Only one stretch of the records below should be repeated. It starts with the line containing "Definition validateTileSize (tileSize" and goes on through the line containing "[utils.ts], not part", exactly as written.
++++ DATASET RECORDS ++++
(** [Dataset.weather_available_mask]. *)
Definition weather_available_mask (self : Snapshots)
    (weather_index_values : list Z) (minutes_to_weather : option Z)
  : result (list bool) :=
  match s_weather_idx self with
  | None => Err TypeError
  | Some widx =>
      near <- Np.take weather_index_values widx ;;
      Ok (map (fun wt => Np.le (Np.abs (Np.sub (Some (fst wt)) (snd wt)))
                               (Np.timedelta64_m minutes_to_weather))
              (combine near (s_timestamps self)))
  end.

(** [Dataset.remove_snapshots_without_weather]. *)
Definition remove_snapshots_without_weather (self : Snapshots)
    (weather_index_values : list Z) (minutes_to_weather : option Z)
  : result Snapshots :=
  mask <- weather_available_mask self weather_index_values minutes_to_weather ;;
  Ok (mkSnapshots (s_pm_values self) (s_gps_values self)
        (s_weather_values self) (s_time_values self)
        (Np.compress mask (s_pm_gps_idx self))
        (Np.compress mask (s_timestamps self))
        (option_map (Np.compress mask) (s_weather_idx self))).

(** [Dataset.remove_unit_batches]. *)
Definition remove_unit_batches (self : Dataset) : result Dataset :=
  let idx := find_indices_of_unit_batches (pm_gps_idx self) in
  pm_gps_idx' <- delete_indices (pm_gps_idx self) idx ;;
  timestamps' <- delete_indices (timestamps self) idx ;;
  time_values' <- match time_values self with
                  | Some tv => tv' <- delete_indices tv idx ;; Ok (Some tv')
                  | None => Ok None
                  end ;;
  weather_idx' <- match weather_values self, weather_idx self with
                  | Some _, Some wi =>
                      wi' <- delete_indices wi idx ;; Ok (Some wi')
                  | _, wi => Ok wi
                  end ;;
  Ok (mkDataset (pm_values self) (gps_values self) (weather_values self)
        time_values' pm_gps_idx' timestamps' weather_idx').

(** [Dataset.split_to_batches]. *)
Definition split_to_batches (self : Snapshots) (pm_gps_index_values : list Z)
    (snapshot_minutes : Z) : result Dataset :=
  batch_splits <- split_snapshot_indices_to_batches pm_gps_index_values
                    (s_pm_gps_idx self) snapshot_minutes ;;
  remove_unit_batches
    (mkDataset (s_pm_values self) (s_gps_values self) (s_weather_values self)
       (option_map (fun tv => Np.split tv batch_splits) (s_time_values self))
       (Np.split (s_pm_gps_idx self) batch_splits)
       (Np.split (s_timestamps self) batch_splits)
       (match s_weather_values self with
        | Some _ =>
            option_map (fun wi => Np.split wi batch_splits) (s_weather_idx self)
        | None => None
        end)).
++++
++++ DATASET RECORDS ++++
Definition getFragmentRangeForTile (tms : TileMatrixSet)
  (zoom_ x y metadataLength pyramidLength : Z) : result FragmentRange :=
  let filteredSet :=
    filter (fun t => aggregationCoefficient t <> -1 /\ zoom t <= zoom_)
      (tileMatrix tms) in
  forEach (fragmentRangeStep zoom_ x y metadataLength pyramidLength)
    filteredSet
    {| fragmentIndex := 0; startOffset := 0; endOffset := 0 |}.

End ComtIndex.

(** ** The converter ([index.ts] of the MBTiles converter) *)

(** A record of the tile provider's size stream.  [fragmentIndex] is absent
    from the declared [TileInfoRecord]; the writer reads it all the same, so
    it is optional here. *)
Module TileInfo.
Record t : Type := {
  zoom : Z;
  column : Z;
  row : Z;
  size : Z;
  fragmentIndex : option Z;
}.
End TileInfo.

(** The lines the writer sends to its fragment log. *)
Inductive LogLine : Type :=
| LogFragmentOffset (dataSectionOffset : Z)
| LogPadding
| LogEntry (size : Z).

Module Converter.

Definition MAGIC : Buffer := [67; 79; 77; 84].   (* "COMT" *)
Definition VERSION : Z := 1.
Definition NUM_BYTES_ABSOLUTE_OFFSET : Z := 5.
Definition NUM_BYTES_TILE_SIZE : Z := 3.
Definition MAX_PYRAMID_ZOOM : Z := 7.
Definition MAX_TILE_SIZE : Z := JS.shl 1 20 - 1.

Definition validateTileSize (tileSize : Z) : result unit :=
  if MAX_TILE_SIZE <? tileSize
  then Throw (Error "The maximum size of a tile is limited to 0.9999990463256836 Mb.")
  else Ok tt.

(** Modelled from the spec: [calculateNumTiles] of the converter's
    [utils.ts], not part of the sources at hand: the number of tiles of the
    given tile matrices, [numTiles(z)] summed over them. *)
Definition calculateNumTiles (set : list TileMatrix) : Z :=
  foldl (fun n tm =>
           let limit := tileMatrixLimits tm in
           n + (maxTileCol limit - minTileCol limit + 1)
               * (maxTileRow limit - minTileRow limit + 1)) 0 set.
++++
++++ DATASET RECORDS ++++
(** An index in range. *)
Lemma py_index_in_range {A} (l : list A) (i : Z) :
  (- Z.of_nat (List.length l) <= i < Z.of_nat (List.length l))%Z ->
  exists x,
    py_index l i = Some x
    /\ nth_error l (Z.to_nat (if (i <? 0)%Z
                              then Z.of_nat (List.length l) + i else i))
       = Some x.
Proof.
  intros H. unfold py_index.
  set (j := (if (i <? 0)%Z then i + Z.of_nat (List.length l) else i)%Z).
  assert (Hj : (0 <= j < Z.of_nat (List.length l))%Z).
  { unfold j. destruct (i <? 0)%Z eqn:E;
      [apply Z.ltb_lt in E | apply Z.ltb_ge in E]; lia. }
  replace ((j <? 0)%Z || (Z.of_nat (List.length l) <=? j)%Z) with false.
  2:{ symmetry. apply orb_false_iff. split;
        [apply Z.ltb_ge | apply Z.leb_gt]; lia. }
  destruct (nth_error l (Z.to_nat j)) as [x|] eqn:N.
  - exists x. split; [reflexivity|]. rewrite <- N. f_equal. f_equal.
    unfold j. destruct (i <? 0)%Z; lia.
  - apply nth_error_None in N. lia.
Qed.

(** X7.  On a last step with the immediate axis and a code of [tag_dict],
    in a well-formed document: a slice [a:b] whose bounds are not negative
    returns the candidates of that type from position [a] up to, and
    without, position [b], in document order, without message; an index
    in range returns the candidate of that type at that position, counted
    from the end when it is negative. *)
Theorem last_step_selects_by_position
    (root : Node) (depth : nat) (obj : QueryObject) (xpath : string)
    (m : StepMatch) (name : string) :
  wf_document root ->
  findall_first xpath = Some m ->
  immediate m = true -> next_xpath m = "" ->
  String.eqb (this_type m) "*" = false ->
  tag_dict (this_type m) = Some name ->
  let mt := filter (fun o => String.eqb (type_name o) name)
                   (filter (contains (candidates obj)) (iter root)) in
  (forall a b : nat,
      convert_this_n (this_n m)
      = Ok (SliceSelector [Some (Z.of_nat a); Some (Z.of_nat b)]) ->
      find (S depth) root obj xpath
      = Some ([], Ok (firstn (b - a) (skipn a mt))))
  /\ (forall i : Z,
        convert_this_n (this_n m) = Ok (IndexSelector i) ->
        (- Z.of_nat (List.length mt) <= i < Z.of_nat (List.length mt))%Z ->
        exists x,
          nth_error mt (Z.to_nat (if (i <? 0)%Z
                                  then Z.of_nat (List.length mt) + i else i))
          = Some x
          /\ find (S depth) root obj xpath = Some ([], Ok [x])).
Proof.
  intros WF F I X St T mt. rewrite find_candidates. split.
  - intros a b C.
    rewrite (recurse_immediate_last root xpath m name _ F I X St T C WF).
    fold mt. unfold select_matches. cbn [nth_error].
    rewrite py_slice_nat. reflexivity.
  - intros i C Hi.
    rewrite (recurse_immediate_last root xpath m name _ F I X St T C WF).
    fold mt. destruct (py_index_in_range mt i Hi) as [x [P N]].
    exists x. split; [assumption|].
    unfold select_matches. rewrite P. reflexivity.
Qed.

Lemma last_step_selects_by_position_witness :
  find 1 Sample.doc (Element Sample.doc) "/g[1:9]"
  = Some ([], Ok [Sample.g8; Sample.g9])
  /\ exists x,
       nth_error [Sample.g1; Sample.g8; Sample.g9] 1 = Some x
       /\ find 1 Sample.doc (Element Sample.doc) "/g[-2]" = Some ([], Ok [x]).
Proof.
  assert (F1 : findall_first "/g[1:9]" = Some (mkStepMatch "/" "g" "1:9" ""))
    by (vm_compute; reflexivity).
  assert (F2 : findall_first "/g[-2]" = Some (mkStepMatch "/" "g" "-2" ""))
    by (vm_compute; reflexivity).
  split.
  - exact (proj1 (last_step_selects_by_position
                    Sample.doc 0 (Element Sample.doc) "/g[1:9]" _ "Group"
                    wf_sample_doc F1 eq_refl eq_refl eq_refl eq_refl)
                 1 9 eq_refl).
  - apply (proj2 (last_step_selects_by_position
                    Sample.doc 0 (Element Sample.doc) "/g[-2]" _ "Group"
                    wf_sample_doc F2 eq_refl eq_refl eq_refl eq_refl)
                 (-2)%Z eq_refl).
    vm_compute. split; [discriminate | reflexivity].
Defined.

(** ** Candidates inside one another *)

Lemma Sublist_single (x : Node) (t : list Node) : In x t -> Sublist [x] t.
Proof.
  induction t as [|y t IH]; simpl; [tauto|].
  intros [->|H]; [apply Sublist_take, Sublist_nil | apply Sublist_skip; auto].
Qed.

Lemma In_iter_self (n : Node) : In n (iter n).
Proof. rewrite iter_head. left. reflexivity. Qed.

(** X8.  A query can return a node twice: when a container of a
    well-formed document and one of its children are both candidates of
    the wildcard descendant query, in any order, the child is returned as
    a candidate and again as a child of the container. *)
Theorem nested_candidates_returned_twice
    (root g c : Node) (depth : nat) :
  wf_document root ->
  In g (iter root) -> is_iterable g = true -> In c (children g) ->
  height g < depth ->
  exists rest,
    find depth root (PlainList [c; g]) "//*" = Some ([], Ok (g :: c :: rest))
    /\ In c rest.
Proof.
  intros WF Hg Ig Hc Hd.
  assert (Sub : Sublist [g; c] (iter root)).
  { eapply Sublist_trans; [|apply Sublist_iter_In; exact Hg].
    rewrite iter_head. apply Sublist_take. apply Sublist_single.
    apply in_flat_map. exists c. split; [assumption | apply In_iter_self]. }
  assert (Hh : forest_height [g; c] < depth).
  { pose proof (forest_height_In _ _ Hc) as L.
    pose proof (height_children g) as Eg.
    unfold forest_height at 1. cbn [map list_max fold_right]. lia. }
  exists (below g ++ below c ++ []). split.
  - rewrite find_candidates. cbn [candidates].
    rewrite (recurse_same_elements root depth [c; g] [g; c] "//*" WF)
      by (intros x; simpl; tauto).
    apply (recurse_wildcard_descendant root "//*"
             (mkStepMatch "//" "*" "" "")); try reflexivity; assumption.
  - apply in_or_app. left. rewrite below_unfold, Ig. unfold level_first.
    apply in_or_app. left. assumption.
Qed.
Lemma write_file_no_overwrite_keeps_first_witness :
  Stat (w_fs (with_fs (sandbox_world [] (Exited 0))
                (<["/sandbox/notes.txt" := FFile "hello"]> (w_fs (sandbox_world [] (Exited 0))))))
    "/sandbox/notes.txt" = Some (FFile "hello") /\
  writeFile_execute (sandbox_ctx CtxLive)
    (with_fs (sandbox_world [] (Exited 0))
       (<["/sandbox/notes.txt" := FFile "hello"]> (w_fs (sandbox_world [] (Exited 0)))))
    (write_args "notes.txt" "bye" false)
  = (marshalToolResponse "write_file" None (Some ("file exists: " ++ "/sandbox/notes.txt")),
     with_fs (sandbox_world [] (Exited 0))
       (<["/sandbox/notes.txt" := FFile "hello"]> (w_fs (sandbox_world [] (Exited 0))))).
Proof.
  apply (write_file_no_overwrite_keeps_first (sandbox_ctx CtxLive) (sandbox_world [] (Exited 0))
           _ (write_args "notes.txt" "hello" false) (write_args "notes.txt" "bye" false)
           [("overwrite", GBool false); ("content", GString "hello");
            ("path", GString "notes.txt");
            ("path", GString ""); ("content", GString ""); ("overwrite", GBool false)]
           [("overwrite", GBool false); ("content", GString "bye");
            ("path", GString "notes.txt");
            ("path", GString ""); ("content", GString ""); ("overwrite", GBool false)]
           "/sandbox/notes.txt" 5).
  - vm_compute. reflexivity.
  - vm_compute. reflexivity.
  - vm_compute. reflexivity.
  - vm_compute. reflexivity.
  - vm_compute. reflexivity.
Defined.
++++
- TASK OUTPUT
Definition validateTileSize (tileSize : Z) : result unit :=
  if MAX_TILE_SIZE <? tileSize
  then Throw (Error "The maximum size of a tile is limited to 0.9999990463256836 Mb.")
  else Ok tt.

(** Modelled from the spec: [calculateNumTiles] of the converter's
    [utils.ts], not part of the sources at hand: the number of tiles of the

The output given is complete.